_Aim of the exercise_
Where the records below show a line containing "Definition datetime : Type := Z.", start copying; end with the line containing "plain strings, and", and copy it too.

Items from a dataset
>>
(** An exception that leaves a [try] passed its clauses or was raised by
    a handler. *)
Lemma try_except_raise_inv {A} (c : M S A) p (h : exn -> M S A) s e :
  eval (try_except c p h) s = Raise e ->
  (eval c s = Raise e /\ p e = false) \/
  (exists e0, eval c s = Raise e0 /\ p e0 = true /\ eval (h e0) (exec c s) = Raise e).
Proof.
  unfold eval, exec, try_except. destruct (c s) as [[a|e0] s1]; simpl; [done|].
  destruct (p e0) eqn:He0; [by right; exists e0|]. intros [= <-]. by left.
Qed.

(** A [try] returns when its clauses catch what its body can raise and
    the handlers of that return. *)
Lemma try_except_returns_when {A} (P : exn -> Prop) (c : M S A) p (h : exn -> M S A) :
  Raises P c -> (forall e, P e -> p e = true) -> (forall e, P e -> Returns (h e)) ->
  Returns (try_except c p h).
Proof.
  intros Hc Hp Hh s. specialize (Hc s). unfold eval, try_except in *.
  destruct (c s) as [[a|e] s']; simpl in *; [done|].
  rewrite (Hp e (Hc e eq_refl)). apply (Hh e (Hc e eq_refl)).
Qed.

(** What a bind does when its first part returns. *)
Lemma exec_bind {A B} (c : M S A) (f : A -> M S B) s a :
  eval c s = Ok a -> exec (bind c f) s = exec (f a) (exec c s).
Proof. unfold eval, exec, bind. destruct (c s) as [r s']. simpl. by intros ->. Qed.

Lemma eval_bind {A B} (c : M S A) (f : A -> M S B) s a :
  eval c s = Ok a -> eval (bind c f) s = eval (f a) (exec c s).
Proof. unfold eval, exec, bind. destruct (c s) as [r s']. simpl. by intros ->. Qed.

(** Sequencing after a computation that returns. *)
Lemma run_seq {A B} (c : M S A) (k : M S B) `{!Returns c} s :
  bind c (fun _ => k) s = k (exec c s).
Proof. destruct (returns_run c s) as [a Ha]. unfold exec, bind. by rewrite Ha. Qed.

Lemma exec_seq {A B} (c : M S A) (k : M S B) `{!Returns c} s :
  exec (bind c (fun _ => k)) s = exec k (exec c s).
Proof. destruct (returns_run c s) as [a Ha]. unfold exec, bind. by rewrite Ha. Qed.

Lemma eval_seq {A B} (c : M S A) (k : M S B) `{!Returns c} s :
  eval (bind c (fun _ => k)) s = eval k (exec c s).
Proof.
  destruct (returns_run c s) as [a Ha]. unfold eval, exec, bind. by rewrite Ha.
Qed.

(** The state a bind leaves, by the outcome of its first part. *)
Lemma exec_bind_cases {A B} (c : M S A) (f : A -> M S B) s :
  exec (bind c f) s
  = match eval c s with
    | Ok a => exec (f a) (exec c s)
    | Raise _ => exec c s
    end.
Proof. unfold exec, eval, bind. by destruct (c s) as [[a|e] s']. Qed.

(** The state a [try] leaves, by the outcome of its body. *)
Lemma exec_try_except {A} (c : M S A) p (h : exn -> M S A) s :
  exec (try_except c p h) s
  = match eval c s with
    | Ok _ => exec c s
    | Raise e => if p e then exec (h e) (exec c s) else exec c s
    end.
Proof.
  unfold exec, eval, try_except. destruct (c s) as [[a|e] s']; simpl; [done|].
  by destruct (p e).
Qed.

(** A computation whose value is mapped. *)
Lemma exec_bind_ret {A B} (c : M S A) (g : A -> B) s :
  exec (bind c (fun a => ret (g a))) s = exec c s.
Proof. unfold exec, bind. by destruct (c s) as [[a|e] s']. Qed.

Lemma eval_bind_ret {A B} (c : M S A) (g : A -> B) s :
  eval (bind c (fun a => ret (g a))) s
  = match eval c s with Ok a => Ok (g a) | Raise e => Raise e end.
Proof. unfold eval, bind. by destruct (c s) as [[a|e] s']. Qed.

(** A bind that returns: its first part returned. *)
Lemma eval_bind_Ok {A B} (c : M S A) (f : A -> M S B) s b :
  eval (bind c f) s = Ok b ->
  exists a, eval c s = Ok a /\ eval (f a) (exec c s) = Ok b.
Proof.
  unfold eval, exec, bind. destruct (c s) as [[a|e] s']; simpl; [eauto|done].
Qed.

Lemma eval_bind_raise {A B} (c : M S A) (f : A -> M S B) s e :
  eval c s = Raise e -> eval (bind c f) s = Raise e.
Proof. unfold eval, bind. destruct (c s) as [r s']. simpl. by intros ->. Qed.

Lemma exec_bind_raise {A B} (c : M S A) (f : A -> M S B) s e :
  eval c s = Raise e -> exec (bind c f) s = exec c s.
Proof. unfold eval, exec, bind. destruct (c s) as [r s']. simpl. by intros ->. Qed.
End Returning.

(** ** Lemmas on lists *)

Lemma last_cons_default {A} (l : list A) (x d : A) :
  List.last (x :: l) d = List.last l x.
Proof.
  revert x d. induction l as [|y l IH]; intros x d; [done|].
  change (List.last (x :: y :: l) d) with (List.last (y :: l) d).
  by rewrite !(IH y).
Qed.

Lemma filter_Forall_id {A} (P : A -> Prop) `{!forall x, Decision (P x)} (l : list A) :
  Forall P l -> filter P l = l.
Proof.
  induction 1 as [|x l Hx _ IH]; [done|].
  by rewrite filter_cons_True, IH.
Qed.

(** ** Decoders

    A decoder reads back what an encoder wrote; the elements it reads
    are the well-typed ones. *)

Section Decoders.
Context {A B : Type} (dec : B -> option A) (enc : A -> B).
Hypothesis canonical : forall y x, dec y = Some x -> y = enc x.
Hypothesis round_trip : forall x, dec (enc x) = Some x.

Lemma decoded_length (ys : list B) :
  Forall (fun y => is_Some (dec y)) ys -> length (omap dec ys) = length ys.
Proof. induction 1 as [|y ys [x Hx] _ IH]; simpl; [done|]. by rewrite Hx, <- IH. Qed.

(** A list of well-typed elements is the encoding of what is read
    from it. *)
Lemma encode_decoded (ys : list B) :
  Forall (fun y => is_Some (dec y)) ys -> map enc (omap dec ys) = ys.
Proof.
  induction 1 as [|y ys [x Hx] _ IH]; simpl; [done|]. rewrite Hx. simpl.
  f_equal; [by rewrite (canonical y x Hx)|exact IH].
Qed.

(** What was encoded is read back. *)
Lemma decode_written (xs : list A) :
  Forall (fun x => dec (enc x) = Some x) xs -> omap dec (map enc xs) = xs.
Proof.
  induction 1 as [|x xs Hx _ IH]; simpl; [done|]. rewrite Hx. simpl.
  f_equal. exact IH.
Qed.

Lemma decode_encoded (xs : list A) : omap dec (map enc xs) = xs.
Proof. apply decode_written, Forall_forall. intros x _. apply round_trip. Qed.
End Decoders.

(** ** Lemmas on sums of rationals *)

#[export] Instance Qlist_eq_equiv : Equivalence Qlist_eq.
Proof.
  unfold Qlist_eq. split.
  - intros l. induction l; constructor; [reflexivity|done].
  - intros l1 l2 H. induction H; constructor; [by symmetry|done].
  - intros l1 l2 l3 H. revert l3.
    induction H; intros l3 H3; invert H3; constructor; [by etrans|auto].
Qed.
(** An argument that looks like an option is not taken as a value; a
    leftover argument is reported at the end only, after the help. *)
Example parse_order :
  parse_args ["--log-dir"; "-x"; "--help"] = ParseExit 2 /\
  parse_args ["extra"; "--help"] = ParseExit 0 /\
  parse_args ["extra"] = ParseExit 2 /\
  parse_args ["--"; "--help"] = ParseExit 2.
Proof. by vm_compute. Qed.

(** What [int] accepts. *)
Example py_int_literals :
  py_int " +1_000 " = Some 1000%Z /\ py_int "007" = Some 7%Z /\
  py_int "-0" = Some 0%Z /\ py_int "1__0" = None /\ py_int "_5" = None /\
  py_int "5_" = None /\ py_int "5 5" = None /\ py_int "" = None /\
  py_int "30s" = None.
Proof. by vm_compute. Qed.

Example parse_errors :
  parse_args ["--ping-interval"; "30s"] = ParseExit 2 /\
  parse_args ["--ping-interval"] = ParseExit 2 /\
  parse_args ["--report=yes"] = ParseExit 2 /\
  parse_args ["-hh"] = ParseExit 0 /\
  parse_args ["-hx"] = ParseExit 2.
Proof. by vm_compute. Qed.

(** The argument [--] given with [=] is removed and the empty list is
    stored, for a path and for an interval alike; given after a space it is
    an error. *)
Example parse_double_dash :
  parse_args ["--log-dir=--"]
  = Parsed (mkArgs (Stored 30%Z) (Stored 3600%Z) (Stored 300%Z) EmptyList
                   (Stored "monitor_config.ini") false false) /\
  parse_args ["--ping-interval=--"]
  = Parsed (mkArgs EmptyList (Stored 3600%Z) (Stored 300%Z) (Stored "internet_logs")
                   (Stored "monitor_config.ini") false false) /\
  parse_args ["--log-dir=a"; "--log-dir=--"]
  = Parsed (mkArgs (Stored 30%Z) (Stored 3600%Z) (Stored 300%Z) EmptyList
                   (Stored "monitor_config.ini") false false) /\
  parse_args ["--log-dir=-- "]
  = Parsed (mkArgs (Stored 30%Z) (Stored 3600%Z) (Stored 300%Z) (Stored "-- ")
                   (Stored "monitor_config.ini") false false) /\
  parse_args ["--log-dir"; "--"] = ParseExit 2 /\
  parse_args ["--log-dir"; "--"; "--config"; "a"] = ParseExit 2.
Proof. by vm_compute. Qed.

Lemma parse_args_roundtrip_witness :
  let a := mkArgs (Stored (-5)%Z) EmptyList (Stored 300%Z) (Stored "-logs")
                  (Stored "monitor config.ini") true false in
  parse_args (args_argv a) = Parsed a.
Proof.
  by apply (parse_args_roundtrip
              (mkArgs (Stored (-5)%Z) EmptyList (Stored 300%Z) (Stored "-logs")
                      (Stored "monitor config.ini") true false)).
Defined.
(* ===== verification/Values.v ===== *)
(** * Values: the Python data the monitor handles

    Timestamps and durations, JSON documents as [json.loads] returns them,
    the texts the program formats, the cells and rows of the CSV series,
    and the records the logger receives. *)

From S2P Require Import Prelude.

(** ** Time

    [datetime.now()] has microsecond resolution and the difference of two
    timestamps is an exact [timedelta]: both are counted in microseconds.
    [timedelta.total_seconds()] is the count divided by 10^6. *)

Definition datetime : Type := Z.
Definition timedelta : Type := Z.
Bind Scope Z_scope with datetime timedelta.

Definition total_seconds (d : timedelta) : Q := d # 1000000.

(** A [datetime] is counted from 1970-01-01T00:00:00 in the time of the
    clock; [datetime_min] is 0001-01-01T00:00:00 and [datetime_max] is
    9999-12-31T23:59:59.999999. *)
Definition datetime_min : datetime := -62135596800000000.
Definition datetime_max : datetime := 253402300799999999.

(** The days a [timedelta] can hold, either side of 0. *)
Definition timedelta_max_days : Z := 999999999.

(** [timedelta(seconds=n)] of an integer: [OverflowError] when the days do
    not fit. *)
Definition timedelta_of_seconds (n : Z) : result timedelta :=
  if (Z.abs (n / 86400) <=? timedelta_max_days)%Z then Ok (n * 1000000)%Z
  else Raise OverflowError.

(** [t + d]: [OverflowError] when the date is out of range. *)
Definition datetime_add (t : datetime) (d : timedelta) : result datetime :=
  if ((datetime_min <=? t + d) && (t + d <=? datetime_max))%Z then Ok (t + d)%Z
  else Raise OverflowError.

(** ** JSON documents *)

#[warnings="-register-all"]
Inductive json : Type :=
| JNull
| JBool (b : bool)
| JNum (q : Q)
| JStr (s : string)
| JArr (items : list json)
| JObj (fields : list (string * json)).

(** ** Formatted texts

    One constructor per f-string of the source whose arguments are not
    plain strings, and one for [str] of a JSON value; the arguments are
    kept, the rendering is not modelled. *)

Inductive text : Type :=
| DisconnectedFromTo (start now : datetime)
    (* f"Disconnected from {start} to {now}" *)
| FailedWith (e : exn)
    (* f'failed: {str(e)}' *)
| ServerLabel (a b : json)
    (* f"{a} - {b}" *)
| StrOf (j : json).
    (* str(j): a list or a dict as csv.writer writes it *)

(** ** Cells and rows of a CSV series

    A cell is a field as [csv.writer] received it and as [csv.DictReader]
    gives it back: [None] is written as the empty field, a number by its
    [repr], which [float] reads back to the same number. *)

Inductive cell : Type :=
| CEmpty
| CStr (s : string)
| CNum (q : Q)
| CTime (t : datetime)        (* datetime.isoformat() *)
| CText (t : text).

Definition row : Type := list cell.

(** [c == lit] for a cell read back and one of the literals the program
    compares with (['disconnected'], ['disconnect'], ['success']): none of
    them is empty, a number, a timestamp or a formatted text. *)
Definition cell_is (lit : string) (c : cell) : bool :=
  match c with
  | CStr s => String.eqb s lit
  | CEmpty => String.eqb "" lit
  | CNum _ | CTime _ | CText _ => false
  end.

(** ** Log records *)

Inductive level : Type := DEBUG | INFO | WARNING | ERROR.

Definition level_rank (l : level) : nat :=
  match l with DEBUG => 10 | INFO => 20 | WARNING => 30 | ERROR => 40 end.

(** One constructor per logging call of the source. *)
Inductive log_msg : Type :=
| PingFailedCode (target : string) (returncode : Z)
| PingTimedOut (target : string)
| PingFailed (target : string) (e : exn)
| HttpStatus (url : string) (status : Z)
| HttpFailed (url : string) (e : exn)
| ConnectivityTested (successful total : nat) (connected : bool)
| ConnectionRestored (duration : Q)
| ConnectionLost
| RunningSpeedTest
| SpeedTestDone (download upload ping : Q)
| SpeedTestError (e : exn)
| ReportGenerated (stamp : datetime)
| ReportFailed (e : exn)
| UploadingLogs (username hostname remote_dir : string)
| Uploaded (file : string)
| NotFoundLocally (file : string)
| UploadedReport (stamp : datetime)
| UploadCompleted
| ScpUploadFailed (detail : string + exn)
| LogUploadFailed (e : exn)
| MonitorStarting
| PingIntervalIs (seconds : arg_value Z)
| SpeedTestIntervalIs (seconds : arg_value Z)
| UploadIntervalIs (seconds : arg_value Z) (enabled : bool)
| LogsDirectoryIs
| MonitoringStopped.

Record log_record : Type := LogRecord { log_level : level; log_text : log_msg }.

(** ** Lines of the report document

    One constructor per [f.write] of [generate_report]; the numbers are kept
    exact (the one-decimal rendering of the f-strings is not modelled). *)

Inductive report_line : Type :=
| RTitle
| RRule
| RGenerated (t : datetime)
| RConnectivityHeader
| RTotalTests (n : nat)
| RFailedTests (n : nat)
| RSuccessRate (pct : Q)
| RDisconnectionHeader
| RTotalDisconnections (n : nat)
| RTotalDowntime (seconds minutes : Q)
| RAverageDisconnect (seconds : Q)
| RSpeedHeader
| RTotalSpeedTests (n : nat)
| RSuccessfulTests (n : nat)
| RAverageDownload (mbps : Q)
| RAverageUpload (mbps : Q)
| RMinDownload (mbps : Q)
| RMaxDownload (mbps : Q).

(** A period of [n] seconds is [n] million microseconds, when it fits. *)
Lemma timedelta_of_seconds_spec n d :
  timedelta_of_seconds n = Ok d <->
  (d = n * 1000000 /\ -86400 * timedelta_max_days <= n < 86400 * (timedelta_max_days + 1))%Z.
Proof.
  unfold timedelta_of_seconds, timedelta_max_days.
  destruct (Z.leb_spec (Z.abs (n / 86400)) 999999999) as [H|H].
  - split; [intros [= <-]; split; [done|]|by intros [-> _]].
    pose proof (Z.mul_div_le n 86400). pose proof (Z.mod_pos_bound n 86400).
    pose proof (Z.div_mod n 86400). lia.
  - split; [done|]. intros [_ Hn]. exfalso.
    assert (-999999999 <= n / 86400)%Z by (apply Z.div_le_lower_bound; lia).
    assert (n / 86400 < 1000000000)%Z by (apply Z.div_lt_upper_bound; lia). lia.
Qed.

Lemma datetime_add_spec t d t' :
  datetime_add t d = Ok t' <->
  (t' = t + d /\ datetime_min <= t + d <= datetime_max)%Z.
Proof.
  unfold datetime_add.
  destruct (Z.leb_spec datetime_min (t + d)), (Z.leb_spec (t + d) datetime_max);
    simpl; (split; [intros [= <-]|intros [-> ?]]); try done; lia.
Qed.

(** What the two raise is an [OverflowError]. *)
Lemma timedelta_of_seconds_raises n e : timedelta_of_seconds n = Raise e -> e = OverflowError.
Proof. unfold timedelta_of_seconds. case_match; [done|]. by intros [= <-]. Qed.

Lemma datetime_add_raises t d e : datetime_add t d = Raise e -> e = OverflowError.
Proof. unfold datetime_add. case_match; [done|]. by intros [= <-]. Qed.

Lemma total_seconds_nonneg (d : timedelta) : (0 <= d)%Z -> (0 <= total_seconds d)%Q.
Proof. unfold total_seconds, Qle. simpl. lia. Qed.

Lemma total_seconds_add (d1 d2 : timedelta) :
  (total_seconds (d1 + d2)%Z == total_seconds d1 + total_seconds d2)%Q.
Proof. unfold total_seconds, Qeq, Qplus. simpl. lia. Qed.
(** Reading a readable option returns. *)
#[export] Instance vps_enabled_returns cfg `{!EnabledReadable cfg} :
  Returns (@lift State bool (vps_enabled cfg)).
Proof. intros s. by destruct (enabled_readable (cfg := cfg)) as [b ->]. Qed.

#[export] Instance vps_enabled_contained cfg `{!EnabledReadable cfg} :
  Contained (@lift State bool (vps_enabled cfg)).
Proof. intros s e. by destruct (enabled_readable (cfg := cfg)) as [b ->]. Qed.

(** ** Environments for the worked examples *)

(** A clock that advances by [step] microseconds per interaction from
    [start]; no tool is installed, no host answers, nothing parses. *)
Definition idle_env (start step : Z) : Environment := {|
  clock n := (start + step * Z.of_nat n)%Z;
  subprocess_run _ _ := Raise FileNotFoundError;
  requests_get _ _ := Raise RequestException;
  float_of_str _ := Raise ValueError;
  json_loads _ := Raise JSONDecodeError;
  time_sleep _ _ := Ok tt;
  expanduser p := Ok p;
|}.

(** A state before anything ran: no file, no log record. *)
Definition blank (connected : bool) (start : option datetime) : State :=
  mkState connected start 0 ∅ ∅ [] 0.

(** ** Lemmas on the effects *)

Ltac unfold_effects :=
  unfold datetime_now, time_time, run_process, check_process, sleep, http_get,
    logger, path_exists,
    csv_create, csv_append, csv_append_all, rows_of in *.

Lemma idle_env_laws start step : (0 <= step)%Z -> EnvironmentLaws (idle_env start step).
Proof.
  intros Hs. split; simpl.
  - intros i j Hij. nia.
  - by intros s e [= <-].
  - by intros s e [= <-].
  - done.
  - done.
Qed.

#[export] Instance quiet_equiv : Equivalence quiet.
Proof.
  unfold quiet. split.
  - by intros s.
  - intros s s' (-> & -> & -> & -> & ->). done.
  - intros s1 s2 s3 (? & ? & ? & ? & ?) (? & ? & ? & ? & ?).
    repeat split; congruence.
Qed.

#[export] Instance same_connection_equiv : Equivalence same_connection.
Proof.
  unfold same_connection. split.
  - by intros s.
  - intros s s' (-> & -> & ->). done.
  - intros s1 s2 s3 (? & ? & ?) (? & ? & ?). repeat split; congruence.
Qed.

Lemma quiet_same_connection s s' : quiet s s' -> same_connection s s'.
Proof. intros (? & ? & ? & _). by repeat split. Qed.

#[export] Instance idle_env_uninterrupted start step :
  Uninterrupted (idle_env start step).
Proof. by split. Qed.

#[export] Instance idle_env_decodable start step : Decodable (idle_env start step).
Proof. split; simpl; [done|by intros ??? [= <-]|done]. Qed.

(** [n] interactions that change nothing else. *)
(** A sleep of a length that is accepted asks the system; any other
    raises at once. *)
Lemma sleep_run {E : Environment} n s :
  (0 <= n <= sleep_max)%Z -> sleep (Stored n) s = (time_sleep (tick s) n, bump s).
Proof.
  intros Hn. unfold sleep.
  by rewrite (proj2 (Z.ltb_ge _ _)), (proj2 (Z.ltb_ge _ _)) by lia.
Qed.

Lemma sleep_refused {E : Environment} seconds s :
  ~ sleepable seconds -> sleep seconds s = (Raise (sleep_error seconds), s).
Proof.
  intros Hn. destruct seconds as [n|]; [|done]. unfold sleep, sleep_error.
  destruct (Z.ltb_spec sleep_max (Z.abs n)); [done|].
  destruct (Z.ltb_spec n 0); [done|]. destruct Hn. exists n. split; [done|lia].
Qed.

(** A sleep that returns passed one interaction. *)
Lemma sleep_ok {E : Environment} seconds s s' :
  sleep seconds s = (Ok tt, s') ->
  s' = bump s /\ exists n, seconds = Stored n /\ time_sleep (tick s) n = Ok tt.
Proof.
  destruct seconds as [n|]; [|done]. unfold sleep. repeat case_match; try done.
  intros [= Ht <-]. eauto.
Qed.

Lemma iter_bump_state n s :
  Nat.iter n bump s
  = mkState (is_connected s) (disconnect_start s) (last_successful_ping s)
            (files s) (reports s) (log s) (n + tick s).
Proof.
  induction n as [|n IH]; simpl; [by destruct s|]. by rewrite IH.
Qed.

Lemma tick_iter_bump n s : tick (Nat.iter n bump s) = n + tick s.
Proof. by rewrite iter_bump_state. Qed.

Lemma reports_iter_bump n s : reports (Nat.iter n bump s) = reports s.
Proof. by rewrite iter_bump_state. Qed.

Lemma log_iter_bump n s : log (Nat.iter n bump s) = log s.
Proof. by rewrite iter_bump_state. Qed.

Lemma iter_bump_bump n s : Nat.iter n bump (bump s) = Nat.iter (S n) bump s.
Proof. by rewrite !iter_bump_state; simpl; rewrite Nat.add_succ_r. Qed.

Lemma iter_bump_add n m s : Nat.iter m bump (Nat.iter n bump s) = Nat.iter (n + m) bump s.
Proof. rewrite !iter_bump_state. simpl. f_equal. lia. Qed.

Section EffectLemmas.
Context {E : Environment}.
Implicit Types (s : State) (f : series).

Lemma rows_of_csv_append f r s :
  rows_of f (exec (csv_append f r) s) = rows_of f s ++ [r].
Proof. unfold_effects. unfold_monad. simpl. by rewrite lookup_insert_eq. Qed.

Lemma rows_of_csv_append_ne f g r s :
  f <> g -> rows_of g (exec (csv_append f r) s) = rows_of g s.
Proof.
  intros Hne. unfold_effects. unfold_monad. simpl. by rewrite lookup_insert_ne.
Qed.

Lemma rows_of_logger f lvl m s : rows_of f (exec (logger lvl m) s) = rows_of f s.
Proof. unfold_effects. unfold_monad. simpl. by case_match. Qed.

Lemma rows_of_bump f s : rows_of f (bump s) = rows_of f s.
Proof. done. Qed.
(* ===== verification/Connectivity.v ===== *)
(** * Connectivity: one connectivity check

    [test_connectivity] of src/internet_monitor.py: the batch of probes, the
    majority verdict, the rows appended to the connectivity series, and the
    call of the state machine; with the theorems on the verdict, on the rows
    written, and on what a check leaves alone. *)

From S2P Require Import Prelude Text Config Values World Store StateMachine Probe.

(** ** The batch *)

(** One entry of [results]: the dictionary built after each probe. *)
Record probe_record : Type := ProbeRecord {
  r_timestamp : datetime;
  r_status : string;
  r_target : string;
  r_response_time_ms : option Q;
  r_method : string;
}.

(** The local variables of [test_connectivity]. *)
Record batch : Type := Batch {
  results : list probe_record;
  successful_tests : nat;
  total_tests : nat;
}.

(** ['connected' if success else 'disconnected'] *)
Definition status_of (success : bool) : string :=
  if success then "connected" else "disconnected".

(** [successful_tests > (total_tests * 0.5)] *)
Definition verdict (successful total : nat) : bool :=
  negb (Qle_bool (inject_Z (Z.of_nat successful))
                 (inject_Z (Z.of_nat total) * (1 # 2))).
<<
_Written answer_
Definition datetime : Type := Z.
Definition timedelta : Type := Z.
Bind Scope Z_scope with datetime timedelta.

Definition total_seconds (d : timedelta) : Q := d # 1000000.

(** A [datetime] is counted from 1970-01-01T00:00:00 in the time of the
    clock; [datetime_min] is 0001-01-01T00:00:00 and [datetime_max] is
    9999-12-31T23:59:59.999999. *)
Definition datetime_min : datetime := -62135596800000000.
Definition datetime_max : datetime := 253402300799999999.

(** The days a [timedelta] can hold, either side of 0. *)
Definition timedelta_max_days : Z := 999999999.

(** [timedelta(seconds=n)] of an integer: [OverflowError] when the days do
    not fit. *)
Definition timedelta_of_seconds (n : Z) : result timedelta :=
  if (Z.abs (n / 86400) <=? timedelta_max_days)%Z then Ok (n * 1000000)%Z
  else Raise OverflowError.

(** [t + d]: [OverflowError] when the date is out of range. *)
Definition datetime_add (t : datetime) (d : timedelta) : result datetime :=
  if ((datetime_min <=? t + d) && (t + d <=? datetime_max))%Z then Ok (t + d)%Z
  else Raise OverflowError.

(** ** JSON documents *)

#[warnings="-register-all"]
Inductive json : Type :=
| JNull
| JBool (b : bool)
| JNum (q : Q)
| JStr (s : string)
| JArr (items : list json)
| JObj (fields : list (string * json)).

(** ** Formatted texts

    One constructor per f-string of the source whose arguments are not
    plain strings, and one for [str] of a JSON value; the arguments are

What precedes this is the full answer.